▶
Lemma count_by_keys (key : Prompt.t -> pystr) (prompts : list Prompt.t) :
  NoDup (map fst (count_by key prompts))
  /\ forall k, In k (map fst (count_by key prompts)) <-> In k (map key prompts).
Proof.
  unfold count_by.
  destruct (counting_loop key prompts []) as (_ & N & I & _).
  simpl in *. split; [exact (N (NoDup_nil _))|].
  intros k. rewrite I. tauto.
Qed.

Lemma count_by_get (key : Prompt.t -> pystr) (prompts : list Prompt.t)
    (k : pystr) :
  dict_get (count_by key prompts) k 0 = occurrences key k prompts.
Proof.
  unfold count_by.
  destruct (counting_loop key prompts []) as (G & _). simpl in G. apply G.
Qed.

Lemma count_by_In (key : Prompt.t -> pystr) (prompts : list Prompt.t)
    (k : pystr) (v : Z) :
  In (k, v) (count_by key prompts)
  <-> v = occurrences key k prompts /\ 0 < v.
Proof.
  destruct (count_by_keys key prompts) as [N I]. split.
  - intros Hin.
    assert (Hv : v = occurrences key k prompts)
      by (rewrite <- count_by_get; symmetry; exact (dict_In_get _ _ _ 0 N Hin)).
    split; [exact Hv|]. rewrite Hv. apply occurrences_pos, I.
    change k with (fst (k, v)). apply in_map, Hin.
  - intros [-> Hpos]. rewrite <- count_by_get. apply dict_get_In, I.
    apply occurrences_pos, Hpos.
Qed.

(** X6.  The counts per category and per author.  The dictionary has each value
    of the key once, in the order of its first record; the count beside it
    is the number of records with that value, which is at least 1; a value
    no record has is not in it; and the counts add up to the number of
    records. *)
Theorem count_by_counts_records (key : Prompt.t -> pystr)
    (prompts : list Prompt.t) :
  let counts := count_by key prompts in
  NoDup (map fst counts)
  /\ (forall k v,
        In (k, v) counts <-> v = occurrences key k prompts /\ 0 < v)
  /\ (forall k, dict_get counts k 0 = occurrences key k prompts)
  /\ fold_right Z.add 0 (map snd counts) = total_prompts prompts
  /\ (forall earlier later,
        prompts = earlier ++ later ->
        exists more,
          map fst counts = map fst (count_by key earlier) ++ more).
Proof.
  intros counts. subst counts.
  split; [apply count_by_keys|]. split; [apply count_by_In|].
  split; [apply count_by_get|]. split.
  - unfold count_by.
    destruct (counting_loop key prompts []) as (_ & _ & _ & S & _). exact S.
  - intros earlier later ->. unfold count_by. rewrite fold_left_app.
    destruct (counting_loop key later
                (fold_left (fun counts p =>
                              dict_set counts (key p)
                                       (dict_get counts (key p) 0 + 1))
                           earlier [])) as (_ & _ & _ & _ & more & M).
    exists more. exact M.
Qed.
◀
-- PROBLEM STATEMENT --
Scan the material above for "list". Copy every line where it appears.

-- TASK ANSWER --
Lemma count_by_keys (key : Prompt.t -> pystr) (prompts : list Prompt.t) :
Lemma count_by_get (key : Prompt.t -> pystr) (prompts : list Prompt.t)
Lemma count_by_In (key : Prompt.t -> pystr) (prompts : list Prompt.t)
    (prompts : list Prompt.t) :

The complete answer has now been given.